Dan telegram itu dibawanya ke bibirnya. Diciumnya dengan mesra. Lama diciumnya seraya matanya memicing. Selama tangannya sampai terkulai dan matanya terbuka setelah kehilangan cahaya. Dan telegram itu jatuh dan terkapar di pangkuannya.

KISAH SEBUAH CELANA PENDEK

Tepat pada hari Pearl Harbour diserang Jepang, Kusno dibelikan ayahnya sebuah celana pendek. Celana kepar 1001, made in Italia.

Pak Kusno buta pilitik. Tak tahu ia, berapa besarnya arti penyerangan itu. Yang diketahuianya hanya, bahwa anaknya sudah tidak mempunyai celana pendek lagi yang pantas dipakai. Setiap orang yang sedikit banyak kenal politik di seluruh dunia mengernyutkan keningnya: karena dendam, karena khawatir, karena marah. Tapi Pak Kusno tersenyum senang pada hari itu. Ia telah berhasil apa yang disangkanya semula sesuatu yang tidak bisa; membelikan Kusno sebuah celana pendek.

Pada waktu itu Kusno berusia 14 tahun. Baru tamat Sekolah Rakyat. Sekarang hendak melamar pekerjaan. Dan dengan celana baru, rasanya baginya segala pekerjaan terbuka. Ia akan membuktikan kepada ayahnya, bahwa ia adalah anak yang tahu membalas guna. Pendek kata, keluarga Kusno pada hari itu bergirang hati seperti belum pernah sebelum itu. Dan kabar-kabarnya tentang Pear Harbour tidak bergema sedikitpun juga dalam hati orang sederhana ini.

Demikan benarlah ucapan: hanya orang-orang besar yang mau perang; rakyat sederhana mau damai cuma!

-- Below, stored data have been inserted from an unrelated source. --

(* ===== verification/InputBuffer.v ===== *)
(** * The client input buffer

    [network/input_buffer.go]: per client a list of tick-aligned inputs, kept
    sorted and bounded, added by the transport and consumed by the simulation.
    The mutex makes every method one atomic step, so each is a function of the
    buffer's state.  [Payload] is the Go [any] that the buffer never looks into;
    [EqualFold] is [strings.EqualFold]. *)
From S2P Require Import Prelude Keys Config.

Section InputBuffer.
Context {Payload : Type} (EqualFold : string -> string -> bool).

(** A time is a count of nanoseconds, and the zero [time.Time] is 0. *)
Record ClientInput := mkInput {
  in_ClientID : string;
  in_Sequence : Z;
  in_Tick : Z;
  in_ObjectType : string;
  in_ObjectID : string;
  in_TargetID : string;
  in_Payload : Payload;
  in_ReceivedAt : Z
}.

Record InputBufferMetrics := mkInputMetrics {
  Buffered : Z;
  Consumed : Z;
  StaleRejected : Z;
  FutureRejected : Z;
  Dropped : Z
}.

Record inputBuffer := mkInputBuffer {
  byClient : gmap string (list ClientInput);
  metrics : InputBufferMetrics
}.

Definition newInputBuffer : inputBuffer := mkInputBuffer ∅ (mkInputMetrics 0 0 0 0 0).

(** ** Sorting *)

(** The comparison of [sortClientInputs]. *)
Definition input_less (left right : ClientInput) : bool :=
  if decide (in_Tick left = in_Tick right) then
    if decide (in_Sequence left = in_Sequence right) then
      if decide (in_ObjectType left = in_ObjectType right) then
        if decide (in_ObjectID left = in_ObjectID right)
        then String.ltb (in_TargetID left) (in_TargetID right)
        else String.ltb (in_ObjectID left) (in_ObjectID right)
      else String.ltb (in_ObjectType left) (in_ObjectType right)
    else in_Sequence left <? in_Sequence right
  else in_Tick left <? in_Tick right.

Definition sortClientInputs (inputs : list ClientInput) : list ClientInput :=
  go_sort input_less inputs.

(** ** Operations *)

(** The preamble of [add]: defaults and normalized identifiers. *)
Definition normalize_input (input : ClientInput) (currentTick now : Z) : ClientInput :=
  mkInput (normalizeObjectKey (in_ClientID input)) (in_Sequence input)
    (if in_Tick input =? 0 then currentTick else in_Tick input)
    (normalizeObjectKey (in_ObjectType input)) (normalizeObjectKey (in_ObjectID input))
    (normalizeObjectKey (in_TargetID input)) (in_Payload input)
    (if in_ReceivedAt input =? 0 then now else in_ReceivedAt input).

(** [for len(inputs) > limit { inputs = inputs[1:]; dropped++ }]. *)
Fixpoint drop_over_limit (limit : Z) (inputs : list ClientInput) (dropped : Z)
    : list ClientInput * Z :=
  match inputs with
  | [] => ([], dropped)
  | _ :: rest =>
      if limit <? zlen inputs then drop_over_limit limit rest (u64_inc dropped)
      else (inputs, dropped)
  end.
Definition default_definitions : list WireMessageDefinition := [
  mkDefinition WireMessageClientHello "protocol.hello" WireDirectionClientToServer DeliveryUnreliable
    (struct_type ClientHello) (Some encodeClientHelloAny) (Some decodeClientHelloAny)
    (Some validateClientHello) None;
  mkDefinition WireMessageWelcome "protocol.welcome" WireDirectionServerToClient DeliveryUnreliable
    (struct_type Welcome) (Some encodeWelcomeAny) (Some decodeWelcomeAny) None None;
  mkDefinition WireMessagePing "protocol.ping" WireDirectionClientToServer DeliveryUnreliable
    (struct_type Ping) (Some encodePingAny) (Some decodePingAny) None (Some handleWirePing);
  mkDefinition WireMessagePong "protocol.pong" WireDirectionServerToClient DeliveryUnreliable
    (struct_type Pong) (Some encodePongAny) (Some decodePongAny) None None;
  mkDefinition WireMessageError "protocol.error" WireDirectionServerToClient DeliveryUnreliable
    (struct_type ErrorMessage) (Some encodeErrorMessageAny) (Some decodeErrorMessageAny)
    (Some validateCodeMessage) None;
  mkDefinition WireMessageDisconnect "protocol.disconnect" WireDirectionServerToClient DeliveryUnreliable
    (struct_type DisconnectMessage) (Some encodeDisconnectMessageAny) (Some decodeDisconnectMessageAny)
    (Some validateCodeMessage) None;
  mkDefinition WireMessageObjectRequest "engine.object_request" WireDirectionClientToServer
    DeliveryUnreliable (struct_type ObjectRequest) (Some encodeObjectRequestAny)
    (Some decodeObjectRequestAny) (Some validateObjectRequest) None;
  mkDefinition WireMessagePlayerInput "engine.player_input" WireDirectionClientToServer
    DeliveryUnreliable (struct_type PlayerInput) (Some encodePlayerInputAny)
    (Some decodePlayerInputAny) (Some validatePlayerInput) None;
  mkDefinition WireMessageClientInput "engine.client_input" WireDirectionClientToServer
    DeliveryUnreliable (struct_type GenericClientInput) (Some encodeGenericClientInputAny)
    (Some decodeGenericClientInputAny) (Some validateGenericClientInput) None;
  mkDefinition WireMessageWorldSnapshot "engine.world_snapshot" WireDirectionServerToClient
    DeliveryUnreliable (struct_type WorldSnapshot) (Some encodeWorldSnapshotAny)
    (Some decodeWorldSnapshotAny) None None;
  mkDefinition WireMessageDeltaSnapshot "engine.delta_snapshot" WireDirectionServerToClient
    DeliveryUnreliable (struct_type WorldDeltaSnapshot) (Some encodeWorldDeltaSnapshotAny)
    (Some decodeWorldDeltaSnapshotAny) None None;
  mkDefinition WireMessageEntitySpawn "engine.entity_spawn" WireDirectionServerToClient
    DeliveryUnreliable (struct_type EntitySpawn) (Some encodeEntitySpawnAny)
    (Some decodeEntitySpawnAny) None None;
  mkDefinition WireMessageEntityDespawn "engine.entity_despawn" WireDirectionServerToClient
    DeliveryUnreliable (struct_type EntityDespawn) (Some encodeEntityDespawnAny)
    (Some decodeEntityDespawnAny) None None;
  mkDefinition WireMessageEntityUpdate "engine.entity_update" WireDirectionServerToClient
    DeliveryUnreliable (struct_type EntityUpdate) (Some encodeEntityUpdateAny)
    (Some decodeEntityUpdateAny) None None
].

Fixpoint register_all (registry : WireMessageRegistry) (definitions : list WireMessageDefinition)
    : result WireMessageRegistry :=
  match definitions with
  | [] => Ok registry
  | definition :: definitions =>
      let! registry := mustRegisterWireMessage registry definition in
      register_all registry definitions
  end.

Definition NewDefaultWireMessageRegistry : result WireMessageRegistry :=
  register_all NewWireMessageRegistry default_definitions.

Tapi Kusno tak selekas seperti sangkanya mendapat pekerjaan. Kantor-kantor tahu, apa arti penyerangan Pulau Mutiara itu. Mereka tidak menerima seorang pekerja baru lagi. Di atas kantor itu bergumpar awan hitam dan dari sela-sela awan itu menjulur muka malaikatulmaut.

Kusno terpaksa menurunkan harga dagangannya: dari juru tilis menjadi portir dan dari portir menjadi opas. Dan setelah berpuluh kantor dinaikinya, akhirnya berhasil juga ia mendapatkan sebuah pekerjaan,... sebagai opas dengan gaji sepuluh rupiah sebulan.

Pak Kusno bersusah hati. Ia sendiri seorang opas. Mestikah anaknya menjadi opas lagi? Dan anak Kusno kelas opas pula? Turun-temurun menjadi opas? Tidak pernah tercita-cita olehnya, keluarganya akan menjadi keluarga opas. Tapi, seperti juga orang-orang kampung lain dalam kesusahan. Pak Kusno ingat kepada Tuhan; manusia berusaha, Tuhan menentukan!

Kusno bekerja dengan rajin, tapi celana kepar 1001-nya bertambah lama bertambah pudar, karena sering kena cuci. Setiap bulan ia berharap akan dapat membeli celana baru, tapi uang yang sepuluh rupiah itu  untuk makan sajapun tidak mencukupi. Dengan sendirinya kepar 1001 bertambah sering harus dicuci, dan setiap kena cuci, rupanya bertambah mengkhawatirkan.

Seluruh pikiran Kusno tertuju kepada celana pendek itu. Apakah yang terjadi dengan dirinya, jika celana pendek itu sudah tidak bisa dipakai lagi? Setiap hari ia berdoa, agar Tuhan jangan menurunkan hujan. Dan jika hujan turun juga, Kusno dengan hati kembang-kempis melihat kepada celananya, seperti seorang ibu melihat kepada anaknya yang hendak di lepas ke medan peperangan.

Kepar 1001 x 1 = 1. Berapakah 1-1 ? Kalau pikiran Kusno mengenakan celana 1001 ini. Apalagi kalau tidak ada uang pembeli sabun, sedang celana lagi kotor.

Tidak, rakyat sederhana tidak mau perang; ia hanya mau hidup sederhana dan hidup bebas dari ketakutan esok hari tidak mempunyai celana.

Tapi orang tinggi-tinggi dan besar-besar mau perang; yang satu untuk demokrasi dan yang lain untuk kemakmuran bersama Asia Timur Raya.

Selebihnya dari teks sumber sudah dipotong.